Description of the task = Nothing but the lines from the one containing "owes n p → (∀" through the one containing "(cf_threads cf) ∧", both included, should be given again, each exactly as written below.

******************************

(* ===== verification/Interleave.v ===== *)
(** * Interleaving programs over shared state

    Goroutines are programs of [Effects] whose calls act on a shared state: a thread may make its
    next call whenever [handle] lets it (a call without a successor blocks).  Two arguments about
    every interleaving are made once here: a ledger (a counter ends up with everything that was
    added to it) and an invariant carried by what the threads have left to do. *)

From S2P Require Import Prelude Effects.

Open Scope Z_scope.

Lemma int64_add x y : int64 (int64 x + y) = int64 (x + y).
Proof.
  unfold int64. replace ((x + 2 ^ 63) mod 2 ^ 64 - 2 ^ 63 + y + 2 ^ 63) with ((x + 2 ^ 63) mod 2 ^ 64 + y) by lia.
  rewrite Z.add_mod_idemp_l by done. do 2 f_equal. lia.
Qed.

Section interleave.
Context {C : Type} {R : C → Type} {S A : Type}.

(** The effect of a call on the shared state. *)
Context (handle : S → ∀ c, R c → S → Prop).

(** The shared state, the threads and the calls made so far, the latest first. *)
Record conf := mkConf { cf_state : S; cf_threads : list (prog R A); cf_trace : history R }.

Inductive cstep : conf → conf → Prop :=
| cstep_call s ps h i c k r s' :
    ps !! i = Some (Call c k) → handle s c r s' →
    cstep (mkConf s ps h) (mkConf s' (<[ i := k r ]> ps) (Ev c r :: h)).

Definition finished (cf : conf) : Prop := Forall (λ p, ∃ a, p = Ret a) (cf_threads cf).

(** ** Running a schedule

    [react] answers a call, or blocks it; a schedule lists whose turn it is. *)
Fixpoint run_schedule (react : S → history R → ∀ c, option (R c * S)) (sched : list nat) (cf : conf) : option conf :=
  match sched with
  | [] => Some cf
  | i :: rest =>
      match cf_threads cf !! i with
      | Some (Call c k) =>
          match react (cf_state cf) (cf_trace cf) c with
          | Some (r, s') =>
              run_schedule react rest (mkConf s' (<[ i := k r ]> (cf_threads cf)) (Ev c r :: cf_trace cf))
          | None => None
          end
      | _ => None
      end
  end.

Lemma run_schedule_steps react sched cf cf' :
  (∀ s h c r s', react s h c = Some (r, s') → handle s c r s') →
  run_schedule react sched cf = Some cf' → rtc cstep cf cf'.
Proof.
  intros Hreact. revert cf. induction sched as [|i sched IH]; intros [s ps h] Hrun; simpl in Hrun.
  { injection Hrun as <-. apply rtc_refl. }
  destruct (ps !! i) as [[|c k]|] eqn:Hi; [done| |done].
  destruct (react s h c) as [[r s']|] eqn:Hr; [|done].
  eapply rtc_l; [|by apply IH]. by apply cstep_call; [|apply Hreact in Hr].
Qed.

(** ** Ledgers

    [owed] is what the answer of a call obliges its thread to add to the counter, [paid] what a
    call adds. *)
Section ledger.
Context (value : S → Z) (owed : ∀ c, R c → Z) (paid : C → Z).
Context (Hvalue : ∀ s c r s', handle s c r s' →
  value s' = int64 (value s + paid c) ∨ (value s' = value s ∧ paid c = 0)).

Fixpoint owes {B} (n : Z) (p : prog R B) : Prop :=
  match p with
  | Ret _ => n = 0
  | Call c k => ∀ r, owes (n + owed c r - paid c) (k r)
  end.

Lemma owes_eq {B} n m (p : prog R B) : owes n p → n = m → owes m p.
Proof. by intros ? <-. Qed.

Lemma owes_bind {B D} n m (p : prog R B) (f : B → prog R D) :
  owes n p → (∀ b, owes m (f b)) → owes (n + m) (p ≫= f).
Proof.
  revert n. induction p as [b|c k IH]; intros n Hp Hf; simpl in *; [subst; apply Hf|].
  intros r. replace (n + m + owed c r - paid c) with (n + owed c r - paid c + m) by lia. by apply IH.
Qed.

Fixpoint total_owed (h : history R) : Z :=
  match h with [] => 0 | Ev c r :: h => owed c r + total_owed h end.

Definition balanced (cf : conf) : Prop :=
  ∃ ns, Forall2 owes ns (cf_threads cf) ∧
    value (cf_state cf) = int64 (total_owed (cf_trace cf) - foldr Z.add 0 ns).

Lemma sum_insert (ns : list Z) i n m : ns !! i = Some n →
  foldr Z.add 0 (<[ i := m ]> ns) = foldr Z.add 0 ns - n + m.
Proof.
  revert i. induction ns as [|x ns IH]; intros [|i] Hi; simpl in *; [done..| |].
  - injection Hi as ->. lia.
  - rewrite (IH i Hi). lia.
Qed.

Lemma balanced_step cf cf' : balanced cf → cstep cf cf' → balanced cf'.
Proof.
  intros (ns & Hns & Hv) Hstep. destruct Hstep as [s ps h i c k r s' Hi Hh]. simpl in *.
  destruct (Forall2_lookup_r _ _ _ _ _ Hns Hi) as (n & Hn & Howes). simpl in Howes.
  exists (<[ i := n + owed c r - paid c ]> ns). split; [by apply Forall2_insert|].
  simpl. rewrite (sum_insert _ _ n) by done.
  destruct (Hvalue _ _ _ _ Hh) as [->|[-> Hp]]; rewrite Hv, ?int64_add; f_equal; lia.
Qed.

Lemma balanced_finished cf : balanced cf → finished cf →
  value (cf_state cf) = int64 (total_owed (cf_trace cf)).
Proof.
  intros (ns & Hns & ->) Hf. f_equal. unfold finished in Hf.
  replace (foldr Z.add 0 ns) with 0; [lia|].
  induction Hns as [|n p ns ps Hn _ IH]; [done|]. apply Forall_cons in Hf as [[a ->] Hf].
  simpl in *. rewrite <- IH by done. lia.
Qed.

(** When all threads are done, the counter holds all that was owed to it, modulo 2^64. *)
Lemma ledger_exact s ps cf : value s = 0 → Forall (owes 0) ps →
  rtc cstep (mkConf s ps []) cf → finished cf → value (cf_state cf) = int64 (total_owed (cf_trace cf)).
Proof.
  intros Hs Hps Hr. apply balanced_finished.
  assert (balanced (mkConf s ps [])) as Hb.
  { exists (replicate (length ps) 0). split; simpl.
    - clear Hs Hr. induction Hps; simpl; by constructor.
    - rewrite Hs. assert (foldr Z.add 0 (replicate (length ps) 0) = 0) as -> by (by induction (length ps)).
      done. }
  clear Hs Hps. induction Hr as [|x y z Hxy _ IH]; [done|]. apply IH. by eapply balanced_step.
Qed.
End ledger.

End interleave.

Arguments conf {C} R S A.
Arguments mkConf {C R S A} _ _ _.
(* ===== verification/Pool.v ===== *)
(** * The worker pool of a phase (internal/loadgen/generator.go, schedule.go)

    [runPhase] starts an emitter goroutine that sends the scheduled arrivals of the phase into a
    bounded channel, and a fixed number of workers that each take an arrival, issue its request
    and come back for more, until the channel is closed or the phase's context is done.  The pool
    is a state machine: an [action] names who moves, [pool_step] is its effect, so a theorem about
    all sequences of actions covers every interleaving and every choice of a [select] with
    several ready cases. *)

From S2P Require Import Prelude GoFloat LoadPhase Schedule Collector.

Open Scope Z_scope.

Definition scheduleBuffer : nat := 64.

(** A worker waits at its [select], has taken an arrival, or has returned. *)
Inductive worker :=
| Waiting
| Serving (slot : Time)
| Returned.

#[export] Instance worker_eq_dec : EqDecision worker.
Proof. solve_decision. Defined.

(** [pl_todo] is what the emitter has yet to send, [pl_closed] whether it has returned and closed
    the channel, [pl_done] whether the context of the phase is done (its deadline or a signal),
    [pl_log] the arrivals taken and what became of them, in order. *)
Record pool := mkPool {
  pl_todo : list Time;
  pl_chan : list Time;
  pl_closed : bool;
  pl_done : bool;
  pl_workers : list worker;
  pl_log : list (Time * attempt)
}.

Inductive action :=
| Emit
| Close
| Expire
| Receive (i : nat)
| Leave (i : nat)
| GiveUp (i : nat)
| Respond (i : nat) (r : reply) (completion : Time) (over : bool).

Definition set_worker (i : nat) (w : worker) (p : pool) : pool :=
  mkPool (pl_todo p) (pl_chan p) (pl_closed p) (pl_done p) (<[ i := w ]> (pl_workers p)) (pl_log p).

Definition log_attempt (i : nat) (slot : Time) (a : attempt) (p : pool) : pool :=
  mkPool (pl_todo p) (pl_chan p) (pl_closed p) (pl_done p) (<[ i := Waiting ]> (pl_workers p))
    (pl_log p ++ [(slot, a)]).

(** The emitter's send, which has room in the channel. *)
Definition emit (p : pool) : option pool :=
  match pl_todo p with
  | t :: rest =>
      if negb (pl_closed p) && (length (pl_chan p) <? scheduleBuffer)%nat
      then Some (mkPool rest (pl_chan p ++ [t]) false (pl_done p) (pl_workers p) (pl_log p))
      else None
  | [] => None
  end.

(** The emitter returns at the end of the schedule or because the context is done. *)
Definition close_chan (p : pool) : option pool :=
  if negb (pl_closed p) && (pl_done p || bool_decide (pl_todo p = []))
  then Some (mkPool (pl_todo p) (pl_chan p) true (pl_done p) (pl_workers p) (pl_log p))
  else None.

(** A worker at its [select]: it may take an arrival or, when the context is done or the channel
    closed and empty, return. *)
Definition receive (i : nat) (p : pool) : option pool :=
  match pl_workers p !! i, pl_chan p with
  | Some Waiting, t :: rest =>
      Some (mkPool (pl_todo p) rest (pl_closed p) (pl_done p) (<[ i := Serving t ]> (pl_workers p)) (pl_log p))
  | _, _ => None
  end.

Definition leave (i : nat) (p : pool) : option pool :=
  match pl_workers p !! i with
  | Some Waiting =>
      if pl_done p || (pl_closed p && bool_decide (pl_chan p = [])) then Some (set_worker i Returned p) else None
  | _ => None
  end.

(** [do]: the context is done while the request is held back, or the client answers; [over] is
    what the check of the context after the answer saw. *)
Definition abandon (i : nat) (p : pool) : option pool :=
  match pl_workers p !! i with
  | Some (Serving slot) => if pl_done p then Some (log_attempt i slot Dropped p) else None
  | _ => None
  end.

Definition respond (i : nat) (r : reply) (completion : Time) (over : bool) (p : pool) : option pool :=
  match pl_workers p !! i with
  | Some (Serving slot) =>
      if implb over (pl_done p) then Some (log_attempt i slot (Answered slot r completion over) p) else None
  | _ => None
  end.

Definition expire (p : pool) : option pool :=
  if pl_done p then None
  else Some (mkPool (pl_todo p) (pl_chan p) (pl_closed p) true (pl_workers p) (pl_log p)).

Definition pool_step (a : action) (p : pool) : option pool :=
  match a with
  | Emit => emit p
  | Close => close_chan p
  | Expire => expire p
  | Receive i => receive i p
  | Leave i => leave i p
  | GiveUp i => abandon i p
  | Respond i r completion over => respond i r completion over p
  end.

Definition pool_next (p q : pool) : Prop := ∃ a, pool_step a p = Some q.

(** [for i := 0; i < g.cfg.Concurrency; i++]: no worker for a count of zero or less. *)
Definition start_pool (schedule : list Time) (concurrency : Z) : pool :=
  mkPool schedule [] false false (replicate (Z.to_nat concurrency) Waiting) [].

(** [wg.Wait()] returns. *)
Definition all_returned (p : pool) : Prop := Forall (eq Returned) (pl_workers p).

(** What a finished pool leaves for the collector. *)
Definition pool_phase_log (phase : LPhase) (started ended : Time) (p : pool) : phase_log :=
  mkLog phase started (pl_log p).*2 ended.

Fixpoint pool_run (acts : list action) (p : pool) : option pool :=
  match acts with
  | [] => Some p
  | a :: rest => q ← pool_step a p; pool_run rest q
  end.

Lemma pool_run_steps acts p q : pool_run acts p = Some q → rtc pool_next p q.
Proof.
  revert p. induction acts as [|a acts IH]; intros p Hr; simpl in Hr; [injection Hr as <-; apply rtc_refl|].
  destruct (pool_step a p) as [p'|] eqn:Ha; [|done]. eapply rtc_l; [by exists a|by apply IH].
Qed.

(** ** Conservation *)

Definition slot_of (w : worker) : option Time := match w with Serving t => Some t | _ => None end.

Definition in_flight (p : pool) : list Time := omap slot_of (pl_workers p).

Record pool_inv (schedule : list Time) (n : nat) (p : pool) : Prop := {
  inv_taken : ∃ taken, schedule = taken ++ pl_chan p ++ pl_todo p ∧ taken ≡ₚ (pl_log p).*1 ++ in_flight p;
  inv_room : (length (pl_chan p) <= scheduleBuffer)%nat;
  inv_workers : length (pl_workers p) = n;
  inv_closed : pl_closed p = true → pl_done p = true ∨ pl_todo p = [];
  inv_over : pl_done p = false → Forall (λ a, ∃ r t, a.2 = Answered a.1 r t false) (pl_log p);
  inv_left : pl_done p = false → Returned ∈ pl_workers p → pl_closed p = true ∧ pl_chan p = []
}.

Lemma start_inv schedule c : pool_inv schedule (Z.to_nat c) (start_pool schedule c).
Proof.
  constructor; simpl; try done.
  - exists []. split; [done|]. unfold in_flight. simpl. by induction (Z.to_nat c).
  - lia.
  - apply length_replicate.
  - intros _ [? _]%elem_of_replicate. done.
Qed.

Lemma in_flight_insert (ws : list worker) i w w' : ws !! i = Some w →
  omap slot_of (<[ i := w' ]> ws) ++ option_list (slot_of w) ≡ₚ omap slot_of ws ++ option_list (slot_of w').
Proof.
  revert i. induction ws as [|x ws IH]; intros [|i] Hi; simpl in *; [done..| |].
  - injection Hi as ->. destruct (slot_of w), (slot_of w'); simpl; rewrite ?app_nil_r; solve_Permutation.
  - destruct (slot_of x); simpl; by rewrite IH.
Qed.

(** A worker that changes from [w] to [w'] while nothing else moves. *)
Lemma Returned_insert (ws : list worker) i w' : w' ≠ Returned → Returned ∈ <[ i := w' ]> ws → Returned ∈ ws.
Proof.
  intros Hw (j & Hj)%list_elem_of_lookup. apply list_lookup_insert_Some in Hj as [(_ & -> & _)|[_ Hj]]; [done|].
  by eapply list_elem_of_lookup_2.
Qed.

Lemma log_inv schedule n p i slot a :
  pool_inv schedule n p → pl_workers p !! i = Some (Serving slot) →
  (pl_done p = false → ∃ r t, a = Answered slot r t false) →
  pool_inv schedule n (log_attempt i slot a p).
Proof.
  intros [(taken & Hs & Ht) Hr Hw Hc Ho Hl] Hi Ha. constructor; simpl; try done.
  - exists taken. split; [done|]. rewrite fmap_app, Ht. unfold in_flight. simpl.
    pose proof (in_flight_insert _ _ _ Waiting Hi) as Hp. simpl in Hp. rewrite app_nil_r in Hp.
    rewrite <- Hp. solve_Permutation.
  - by rewrite length_insert.
  - intros Hd. apply Forall_app. split; [by apply Ho|]. apply Forall_singleton. simpl. by apply Ha.
  - intros Hd Hin. apply Hl; [done|]. by apply (Returned_insert _ i Waiting).
Qed.

Section steps.
Context (schedule : list Time) (n : nat) (p q : pool).
Context (Hinv : pool_inv schedule n p).

Lemma emit_inv : emit p = Some q → pool_inv schedule n q.
Proof.
  destruct Hinv as [(taken & Hs & Ht) Hr Hw Hc Ho Hl]. unfold emit.
  destruct (pl_todo p) as [|t rest]; [done|]. destruct (pl_closed p); [done|]. simpl.
  destruct (Nat.ltb_spec (length (pl_chan p)) scheduleBuffer); [|done]. intros [= <-].
  constructor; simpl; try done; [|by rewrite length_app; simpl; lia|by intros Hd [? _]%Hl].
  exists taken. split; [by rewrite <- app_assoc|done].
Qed.
(* ===== verification/Session.v ===== *)
(** * A session and its watch goroutine (internal/observer)

    [Session.Run] starts [watchEndpoints] in a goroutine of its own and, when the load run is over,
    cancels it without waiting for it to return.  The two share the list of endpoint events under
    a mutex: adding a batch and taking a snapshot are atomic.  Here they run as two threads over
    that list, in every interleaving; the goroutine may also start before [Run] gets to its [go]
    statement and go on after its context is done, which allows more than the code. *)

From S2P Require Import Leakage Drain Hpa Cgroup ProbeLag Dns Pdb.
From S2P Require Import Prelude GoFloat GoText Api K8s Correlation Report Effects Collector Endpoints EndpointWatch Interleave Observer.

Open Scope Z_scope.

Section session.
Context `{K8sLib, SortSlice, ResultJson, CAdvisor, MapRange}.

Inductive scall :=
| SObserve (c : ocall)
| SWatch (c : ecall).

Definition sanswer (c : scall) : Type := match c with SObserve c => oanswer c | SWatch c => eanswer c end.

(** What the two threads return: the report, or how the goroutine ended. *)
Definition outcome : Type := Report + (bool * endpointTracker).

Fixpoint session_thread (p : prog oanswer Report) : prog sanswer outcome :=
  match p with
  | Ret rep => Ret (inl rep)
  | Call c k => Call (R := sanswer) (SObserve c) (λ r, session_thread (k r))
  end.

Fixpoint watch_thread (p : EM (bool * endpointTracker)) : prog sanswer outcome :=
  match p with
  | Ret a => Ret (inr a)
  | Call c k => Call (R := sanswer) (SWatch c) (λ r, watch_thread (k r))
  end.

******************************

Output for this task =
  owes n p → (∀ b, owes m (f b)) → owes (n + m) (p ≫= f).
Proof.
  revert n. induction p as [b|c k IH]; intros n Hp Hf; simpl in *; [subst; apply Hf|].
  intros r. replace (n + m + owed c r - paid c) with (n + owed c r - paid c + m) by lia. by apply IH.
Qed.

Fixpoint total_owed (h : history R) : Z :=
  match h with [] => 0 | Ev c r :: h => owed c r + total_owed h end.

Definition balanced (cf : conf) : Prop :=
  ∃ ns, Forall2 owes ns (cf_threads cf) ∧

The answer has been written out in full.